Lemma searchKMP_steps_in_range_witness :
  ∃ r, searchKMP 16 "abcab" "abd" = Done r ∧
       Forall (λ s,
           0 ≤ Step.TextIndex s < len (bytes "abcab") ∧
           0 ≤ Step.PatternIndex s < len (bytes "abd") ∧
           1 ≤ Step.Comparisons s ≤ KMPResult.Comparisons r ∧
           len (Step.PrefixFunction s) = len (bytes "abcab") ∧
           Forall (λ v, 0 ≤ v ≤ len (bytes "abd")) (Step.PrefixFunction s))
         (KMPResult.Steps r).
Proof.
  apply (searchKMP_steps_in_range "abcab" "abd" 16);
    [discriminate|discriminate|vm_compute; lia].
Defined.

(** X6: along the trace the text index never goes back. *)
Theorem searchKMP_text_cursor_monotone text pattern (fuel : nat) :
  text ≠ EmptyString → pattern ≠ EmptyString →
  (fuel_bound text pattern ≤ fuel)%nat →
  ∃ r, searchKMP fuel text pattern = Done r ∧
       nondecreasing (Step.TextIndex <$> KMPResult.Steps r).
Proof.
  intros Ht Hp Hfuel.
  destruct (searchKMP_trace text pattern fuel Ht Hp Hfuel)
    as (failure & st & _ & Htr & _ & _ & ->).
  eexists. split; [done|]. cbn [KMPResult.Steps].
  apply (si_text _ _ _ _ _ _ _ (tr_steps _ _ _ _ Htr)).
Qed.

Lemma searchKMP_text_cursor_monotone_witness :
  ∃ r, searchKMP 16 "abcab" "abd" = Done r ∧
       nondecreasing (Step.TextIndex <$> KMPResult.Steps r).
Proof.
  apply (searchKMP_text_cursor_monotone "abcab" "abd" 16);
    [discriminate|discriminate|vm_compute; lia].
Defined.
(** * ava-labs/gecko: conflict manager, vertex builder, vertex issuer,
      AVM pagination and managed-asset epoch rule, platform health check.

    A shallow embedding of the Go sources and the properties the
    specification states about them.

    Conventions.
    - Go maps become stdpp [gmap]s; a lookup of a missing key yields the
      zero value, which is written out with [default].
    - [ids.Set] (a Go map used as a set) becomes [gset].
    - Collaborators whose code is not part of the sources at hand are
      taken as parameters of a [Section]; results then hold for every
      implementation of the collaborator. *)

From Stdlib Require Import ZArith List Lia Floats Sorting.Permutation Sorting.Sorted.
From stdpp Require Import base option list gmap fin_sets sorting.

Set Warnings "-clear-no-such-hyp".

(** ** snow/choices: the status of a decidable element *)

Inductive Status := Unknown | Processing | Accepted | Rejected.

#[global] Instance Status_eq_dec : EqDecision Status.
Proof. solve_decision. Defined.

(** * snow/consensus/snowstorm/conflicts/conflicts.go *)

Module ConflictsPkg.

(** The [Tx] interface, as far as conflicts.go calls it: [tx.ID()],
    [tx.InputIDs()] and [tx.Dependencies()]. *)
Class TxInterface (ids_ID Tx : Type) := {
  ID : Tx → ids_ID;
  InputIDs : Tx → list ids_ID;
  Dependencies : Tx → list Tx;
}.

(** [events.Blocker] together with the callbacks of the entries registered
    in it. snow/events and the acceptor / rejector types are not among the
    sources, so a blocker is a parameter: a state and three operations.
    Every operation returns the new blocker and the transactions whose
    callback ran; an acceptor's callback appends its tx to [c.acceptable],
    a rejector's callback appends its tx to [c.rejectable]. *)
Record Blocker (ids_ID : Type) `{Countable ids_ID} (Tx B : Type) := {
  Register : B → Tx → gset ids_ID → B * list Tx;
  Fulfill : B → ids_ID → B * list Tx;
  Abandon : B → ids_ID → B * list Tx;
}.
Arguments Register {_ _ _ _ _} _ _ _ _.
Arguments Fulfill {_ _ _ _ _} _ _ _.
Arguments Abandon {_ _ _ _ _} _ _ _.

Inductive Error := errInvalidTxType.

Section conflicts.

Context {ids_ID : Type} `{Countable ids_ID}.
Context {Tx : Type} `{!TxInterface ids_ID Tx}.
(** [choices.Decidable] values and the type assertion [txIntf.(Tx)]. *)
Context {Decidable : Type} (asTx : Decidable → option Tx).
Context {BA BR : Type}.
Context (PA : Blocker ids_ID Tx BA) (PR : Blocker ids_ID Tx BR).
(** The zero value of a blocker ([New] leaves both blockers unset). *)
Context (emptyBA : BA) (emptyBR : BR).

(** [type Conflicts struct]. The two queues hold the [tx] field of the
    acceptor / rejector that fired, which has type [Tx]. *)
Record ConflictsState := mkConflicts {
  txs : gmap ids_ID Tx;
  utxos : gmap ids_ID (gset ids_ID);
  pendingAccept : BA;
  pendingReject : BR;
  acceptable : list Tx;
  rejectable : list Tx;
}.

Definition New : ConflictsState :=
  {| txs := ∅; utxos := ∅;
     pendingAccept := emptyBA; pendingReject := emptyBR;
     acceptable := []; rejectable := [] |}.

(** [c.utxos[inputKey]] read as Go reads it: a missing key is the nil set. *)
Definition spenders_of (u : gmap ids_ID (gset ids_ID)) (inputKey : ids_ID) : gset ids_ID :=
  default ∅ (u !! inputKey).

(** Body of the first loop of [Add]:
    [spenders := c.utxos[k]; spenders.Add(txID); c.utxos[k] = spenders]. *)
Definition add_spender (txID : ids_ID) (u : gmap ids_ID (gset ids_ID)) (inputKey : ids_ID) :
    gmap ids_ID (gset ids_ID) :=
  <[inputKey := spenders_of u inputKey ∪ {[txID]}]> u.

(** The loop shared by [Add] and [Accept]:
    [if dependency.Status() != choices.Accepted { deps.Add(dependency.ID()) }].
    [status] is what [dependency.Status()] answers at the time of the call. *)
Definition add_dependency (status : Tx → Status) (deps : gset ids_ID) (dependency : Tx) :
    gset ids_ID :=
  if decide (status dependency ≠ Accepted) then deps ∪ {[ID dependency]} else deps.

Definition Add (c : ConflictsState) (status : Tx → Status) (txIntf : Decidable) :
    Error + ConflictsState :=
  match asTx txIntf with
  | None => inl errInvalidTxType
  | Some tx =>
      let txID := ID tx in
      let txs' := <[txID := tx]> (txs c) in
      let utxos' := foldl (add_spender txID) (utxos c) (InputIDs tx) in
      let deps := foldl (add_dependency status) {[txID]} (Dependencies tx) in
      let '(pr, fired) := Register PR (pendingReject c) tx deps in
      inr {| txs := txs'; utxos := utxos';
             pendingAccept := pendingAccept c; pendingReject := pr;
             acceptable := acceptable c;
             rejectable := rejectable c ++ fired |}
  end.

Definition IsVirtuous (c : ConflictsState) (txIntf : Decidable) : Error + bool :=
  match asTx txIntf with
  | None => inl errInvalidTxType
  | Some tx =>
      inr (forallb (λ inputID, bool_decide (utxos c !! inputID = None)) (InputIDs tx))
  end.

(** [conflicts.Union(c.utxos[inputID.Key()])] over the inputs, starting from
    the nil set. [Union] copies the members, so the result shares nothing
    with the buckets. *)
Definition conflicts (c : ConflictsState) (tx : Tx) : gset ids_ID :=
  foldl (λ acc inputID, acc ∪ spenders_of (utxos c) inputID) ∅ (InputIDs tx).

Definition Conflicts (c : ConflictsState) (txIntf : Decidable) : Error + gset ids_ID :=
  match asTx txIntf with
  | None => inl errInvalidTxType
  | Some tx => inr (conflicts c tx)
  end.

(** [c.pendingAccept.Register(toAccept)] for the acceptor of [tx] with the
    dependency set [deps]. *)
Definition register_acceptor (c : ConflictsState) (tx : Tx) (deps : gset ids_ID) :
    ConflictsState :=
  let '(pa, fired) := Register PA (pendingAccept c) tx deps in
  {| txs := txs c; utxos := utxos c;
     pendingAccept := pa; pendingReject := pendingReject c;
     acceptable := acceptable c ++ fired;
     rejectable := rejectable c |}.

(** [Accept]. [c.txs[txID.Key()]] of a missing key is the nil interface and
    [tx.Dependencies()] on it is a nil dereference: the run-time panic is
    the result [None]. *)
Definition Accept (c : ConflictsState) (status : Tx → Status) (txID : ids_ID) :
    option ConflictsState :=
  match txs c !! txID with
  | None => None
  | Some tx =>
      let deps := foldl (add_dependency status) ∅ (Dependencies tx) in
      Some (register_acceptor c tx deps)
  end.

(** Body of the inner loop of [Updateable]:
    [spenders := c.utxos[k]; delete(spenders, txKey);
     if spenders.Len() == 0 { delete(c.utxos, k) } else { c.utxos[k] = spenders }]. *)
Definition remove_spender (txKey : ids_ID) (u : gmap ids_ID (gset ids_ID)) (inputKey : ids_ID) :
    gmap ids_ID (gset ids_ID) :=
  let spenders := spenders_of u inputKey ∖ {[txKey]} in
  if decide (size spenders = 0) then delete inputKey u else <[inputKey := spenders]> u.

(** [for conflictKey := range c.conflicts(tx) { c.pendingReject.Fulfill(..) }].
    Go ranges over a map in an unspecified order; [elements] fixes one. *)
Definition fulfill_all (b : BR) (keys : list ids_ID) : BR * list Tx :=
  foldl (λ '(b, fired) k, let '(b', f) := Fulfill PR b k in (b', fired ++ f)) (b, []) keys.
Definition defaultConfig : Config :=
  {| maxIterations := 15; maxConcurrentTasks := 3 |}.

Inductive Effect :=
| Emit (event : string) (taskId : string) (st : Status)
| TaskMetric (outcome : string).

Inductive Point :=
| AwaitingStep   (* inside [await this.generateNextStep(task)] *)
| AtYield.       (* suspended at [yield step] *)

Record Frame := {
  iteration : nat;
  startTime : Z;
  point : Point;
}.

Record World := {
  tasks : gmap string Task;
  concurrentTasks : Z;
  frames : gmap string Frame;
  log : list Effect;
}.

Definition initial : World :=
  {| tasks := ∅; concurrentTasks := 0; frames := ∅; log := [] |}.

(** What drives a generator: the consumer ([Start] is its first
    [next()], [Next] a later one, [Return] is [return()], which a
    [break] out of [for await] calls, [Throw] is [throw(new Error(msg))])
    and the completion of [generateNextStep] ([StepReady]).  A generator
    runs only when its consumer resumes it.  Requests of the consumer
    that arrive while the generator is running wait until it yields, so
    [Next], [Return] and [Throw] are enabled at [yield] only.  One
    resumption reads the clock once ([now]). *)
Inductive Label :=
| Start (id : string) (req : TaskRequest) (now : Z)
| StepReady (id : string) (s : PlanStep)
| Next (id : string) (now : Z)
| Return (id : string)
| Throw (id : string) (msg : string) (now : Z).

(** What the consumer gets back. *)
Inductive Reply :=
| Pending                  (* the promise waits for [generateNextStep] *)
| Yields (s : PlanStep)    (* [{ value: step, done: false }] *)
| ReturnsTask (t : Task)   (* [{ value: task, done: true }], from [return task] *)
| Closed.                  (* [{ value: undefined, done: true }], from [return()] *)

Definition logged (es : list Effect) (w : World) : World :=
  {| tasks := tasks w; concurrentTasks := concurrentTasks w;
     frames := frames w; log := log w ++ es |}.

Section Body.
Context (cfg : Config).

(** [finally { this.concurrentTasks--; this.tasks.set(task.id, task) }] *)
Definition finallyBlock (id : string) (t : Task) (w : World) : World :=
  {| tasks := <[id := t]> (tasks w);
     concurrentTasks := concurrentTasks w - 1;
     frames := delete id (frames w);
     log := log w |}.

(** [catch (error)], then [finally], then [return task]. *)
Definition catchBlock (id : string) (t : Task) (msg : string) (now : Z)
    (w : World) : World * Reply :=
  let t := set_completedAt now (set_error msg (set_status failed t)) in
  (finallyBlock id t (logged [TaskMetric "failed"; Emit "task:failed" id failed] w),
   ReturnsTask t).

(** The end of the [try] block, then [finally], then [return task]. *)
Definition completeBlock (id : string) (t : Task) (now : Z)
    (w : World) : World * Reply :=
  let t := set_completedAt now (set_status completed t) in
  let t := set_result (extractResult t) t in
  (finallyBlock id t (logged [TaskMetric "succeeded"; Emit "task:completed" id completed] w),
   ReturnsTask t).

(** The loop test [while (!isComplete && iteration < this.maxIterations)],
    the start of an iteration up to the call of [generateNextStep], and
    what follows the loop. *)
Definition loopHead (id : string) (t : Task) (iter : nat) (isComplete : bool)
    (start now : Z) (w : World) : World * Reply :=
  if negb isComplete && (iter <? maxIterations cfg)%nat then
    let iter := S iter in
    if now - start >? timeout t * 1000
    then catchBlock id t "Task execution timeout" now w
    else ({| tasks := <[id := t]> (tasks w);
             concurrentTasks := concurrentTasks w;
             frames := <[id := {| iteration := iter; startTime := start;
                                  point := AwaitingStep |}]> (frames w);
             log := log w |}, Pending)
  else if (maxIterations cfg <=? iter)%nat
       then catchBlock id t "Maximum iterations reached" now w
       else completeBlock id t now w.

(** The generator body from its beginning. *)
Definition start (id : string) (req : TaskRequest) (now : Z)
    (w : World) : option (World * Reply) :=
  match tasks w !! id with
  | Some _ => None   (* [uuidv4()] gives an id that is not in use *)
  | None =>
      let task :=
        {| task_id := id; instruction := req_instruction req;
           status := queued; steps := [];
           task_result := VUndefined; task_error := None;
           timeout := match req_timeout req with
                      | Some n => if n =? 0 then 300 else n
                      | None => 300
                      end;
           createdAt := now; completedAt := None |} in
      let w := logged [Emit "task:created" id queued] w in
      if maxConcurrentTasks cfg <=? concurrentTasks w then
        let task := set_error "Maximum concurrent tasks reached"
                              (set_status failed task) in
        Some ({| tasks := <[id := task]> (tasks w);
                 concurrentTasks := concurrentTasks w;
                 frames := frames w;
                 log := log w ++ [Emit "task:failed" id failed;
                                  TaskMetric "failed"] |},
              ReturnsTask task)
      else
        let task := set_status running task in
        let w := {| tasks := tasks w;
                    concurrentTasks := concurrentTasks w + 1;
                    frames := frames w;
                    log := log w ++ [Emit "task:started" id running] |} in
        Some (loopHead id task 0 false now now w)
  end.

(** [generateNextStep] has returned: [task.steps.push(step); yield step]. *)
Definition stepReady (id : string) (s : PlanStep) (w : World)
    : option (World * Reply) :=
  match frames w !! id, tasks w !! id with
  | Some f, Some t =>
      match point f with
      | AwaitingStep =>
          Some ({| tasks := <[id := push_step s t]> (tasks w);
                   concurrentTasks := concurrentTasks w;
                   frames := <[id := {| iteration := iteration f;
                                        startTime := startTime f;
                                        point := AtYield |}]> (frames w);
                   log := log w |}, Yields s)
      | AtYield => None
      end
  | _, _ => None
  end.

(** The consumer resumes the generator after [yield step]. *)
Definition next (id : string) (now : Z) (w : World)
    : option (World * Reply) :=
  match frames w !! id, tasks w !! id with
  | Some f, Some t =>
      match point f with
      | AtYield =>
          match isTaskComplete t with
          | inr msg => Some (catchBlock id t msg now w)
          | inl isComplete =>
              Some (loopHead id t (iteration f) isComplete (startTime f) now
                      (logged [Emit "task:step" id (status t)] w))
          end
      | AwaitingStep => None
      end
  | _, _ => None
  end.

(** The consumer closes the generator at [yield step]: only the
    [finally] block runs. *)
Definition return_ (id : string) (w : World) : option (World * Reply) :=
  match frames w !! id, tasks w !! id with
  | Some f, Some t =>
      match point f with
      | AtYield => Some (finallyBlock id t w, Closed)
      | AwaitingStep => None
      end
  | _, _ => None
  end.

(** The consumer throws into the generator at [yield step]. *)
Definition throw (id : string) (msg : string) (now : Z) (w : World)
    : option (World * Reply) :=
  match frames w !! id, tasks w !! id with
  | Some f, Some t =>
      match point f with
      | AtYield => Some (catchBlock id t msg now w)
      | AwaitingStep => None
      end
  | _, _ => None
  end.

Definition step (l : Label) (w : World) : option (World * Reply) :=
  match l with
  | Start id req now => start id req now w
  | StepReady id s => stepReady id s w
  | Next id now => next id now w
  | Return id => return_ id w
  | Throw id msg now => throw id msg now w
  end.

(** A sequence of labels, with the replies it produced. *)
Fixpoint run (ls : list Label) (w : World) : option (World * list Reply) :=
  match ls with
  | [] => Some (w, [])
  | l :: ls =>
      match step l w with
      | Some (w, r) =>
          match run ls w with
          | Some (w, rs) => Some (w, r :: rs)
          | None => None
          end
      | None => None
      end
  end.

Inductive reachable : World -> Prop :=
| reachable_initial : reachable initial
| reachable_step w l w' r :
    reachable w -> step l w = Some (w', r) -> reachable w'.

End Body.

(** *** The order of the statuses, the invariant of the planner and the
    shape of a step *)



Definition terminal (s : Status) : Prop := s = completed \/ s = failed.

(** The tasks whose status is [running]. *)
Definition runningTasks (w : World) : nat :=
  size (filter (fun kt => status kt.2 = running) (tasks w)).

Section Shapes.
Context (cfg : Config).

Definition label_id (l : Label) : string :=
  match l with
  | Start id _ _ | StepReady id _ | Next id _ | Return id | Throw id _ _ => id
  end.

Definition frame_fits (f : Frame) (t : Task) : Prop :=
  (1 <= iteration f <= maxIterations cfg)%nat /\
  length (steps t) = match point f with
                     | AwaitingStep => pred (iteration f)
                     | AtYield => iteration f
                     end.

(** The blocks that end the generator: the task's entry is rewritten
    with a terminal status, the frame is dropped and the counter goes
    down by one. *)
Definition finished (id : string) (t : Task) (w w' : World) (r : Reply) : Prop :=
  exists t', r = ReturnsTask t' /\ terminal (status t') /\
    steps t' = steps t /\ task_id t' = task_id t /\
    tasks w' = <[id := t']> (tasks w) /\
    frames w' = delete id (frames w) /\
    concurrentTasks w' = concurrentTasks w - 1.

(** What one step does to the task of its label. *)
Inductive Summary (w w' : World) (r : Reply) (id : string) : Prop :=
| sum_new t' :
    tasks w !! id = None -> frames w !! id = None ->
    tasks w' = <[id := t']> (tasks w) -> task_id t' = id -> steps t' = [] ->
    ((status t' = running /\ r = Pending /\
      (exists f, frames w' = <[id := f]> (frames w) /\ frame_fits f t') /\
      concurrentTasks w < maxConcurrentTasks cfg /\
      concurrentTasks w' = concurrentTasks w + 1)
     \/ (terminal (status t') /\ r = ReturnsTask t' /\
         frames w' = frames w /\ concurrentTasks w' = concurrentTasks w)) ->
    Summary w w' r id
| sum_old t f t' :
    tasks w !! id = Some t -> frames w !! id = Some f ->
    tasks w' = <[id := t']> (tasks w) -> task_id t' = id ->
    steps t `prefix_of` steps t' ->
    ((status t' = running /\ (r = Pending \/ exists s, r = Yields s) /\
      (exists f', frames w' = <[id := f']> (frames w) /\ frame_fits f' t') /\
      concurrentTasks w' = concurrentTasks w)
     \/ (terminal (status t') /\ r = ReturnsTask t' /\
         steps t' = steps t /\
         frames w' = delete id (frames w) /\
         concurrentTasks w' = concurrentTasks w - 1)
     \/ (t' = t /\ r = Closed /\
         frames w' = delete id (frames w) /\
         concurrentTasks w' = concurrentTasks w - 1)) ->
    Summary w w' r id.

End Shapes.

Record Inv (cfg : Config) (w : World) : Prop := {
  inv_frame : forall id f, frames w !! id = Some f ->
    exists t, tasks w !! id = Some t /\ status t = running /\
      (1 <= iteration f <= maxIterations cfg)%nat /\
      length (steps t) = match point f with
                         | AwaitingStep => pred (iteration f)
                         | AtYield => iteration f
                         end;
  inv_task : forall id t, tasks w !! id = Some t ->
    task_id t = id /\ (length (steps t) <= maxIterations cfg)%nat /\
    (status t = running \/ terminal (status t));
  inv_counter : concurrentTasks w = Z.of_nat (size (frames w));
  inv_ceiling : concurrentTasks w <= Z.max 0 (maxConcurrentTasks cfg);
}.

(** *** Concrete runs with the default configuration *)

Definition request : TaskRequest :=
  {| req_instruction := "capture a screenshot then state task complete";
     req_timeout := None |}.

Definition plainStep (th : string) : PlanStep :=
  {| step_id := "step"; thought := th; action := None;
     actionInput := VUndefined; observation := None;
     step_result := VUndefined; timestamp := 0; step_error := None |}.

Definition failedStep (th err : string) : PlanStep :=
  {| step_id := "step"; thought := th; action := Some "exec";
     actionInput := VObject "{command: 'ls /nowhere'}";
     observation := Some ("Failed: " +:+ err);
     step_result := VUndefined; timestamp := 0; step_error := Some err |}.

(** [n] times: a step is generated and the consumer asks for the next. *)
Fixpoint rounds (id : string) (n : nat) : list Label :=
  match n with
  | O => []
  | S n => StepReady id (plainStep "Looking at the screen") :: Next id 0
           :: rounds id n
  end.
======
### Your instructions:
Which lines should be output? Exactly those from the first line of the data through the line containing "(** X6: along", inclusive.

### Completed exercise:
Lemma searchKMP_steps_in_range_witness :
  ∃ r, searchKMP 16 "abcab" "abd" = Done r ∧
       Forall (λ s,
           0 ≤ Step.TextIndex s < len (bytes "abcab") ∧
           0 ≤ Step.PatternIndex s < len (bytes "abd") ∧
           1 ≤ Step.Comparisons s ≤ KMPResult.Comparisons r ∧
           len (Step.PrefixFunction s) = len (bytes "abcab") ∧
           Forall (λ v, 0 ≤ v ≤ len (bytes "abd")) (Step.PrefixFunction s))
         (KMPResult.Steps r).
Proof.
  apply (searchKMP_steps_in_range "abcab" "abd" 16);
    [discriminate|discriminate|vm_compute; lia].
Defined.

(** X6: along the trace the text index never goes back. *)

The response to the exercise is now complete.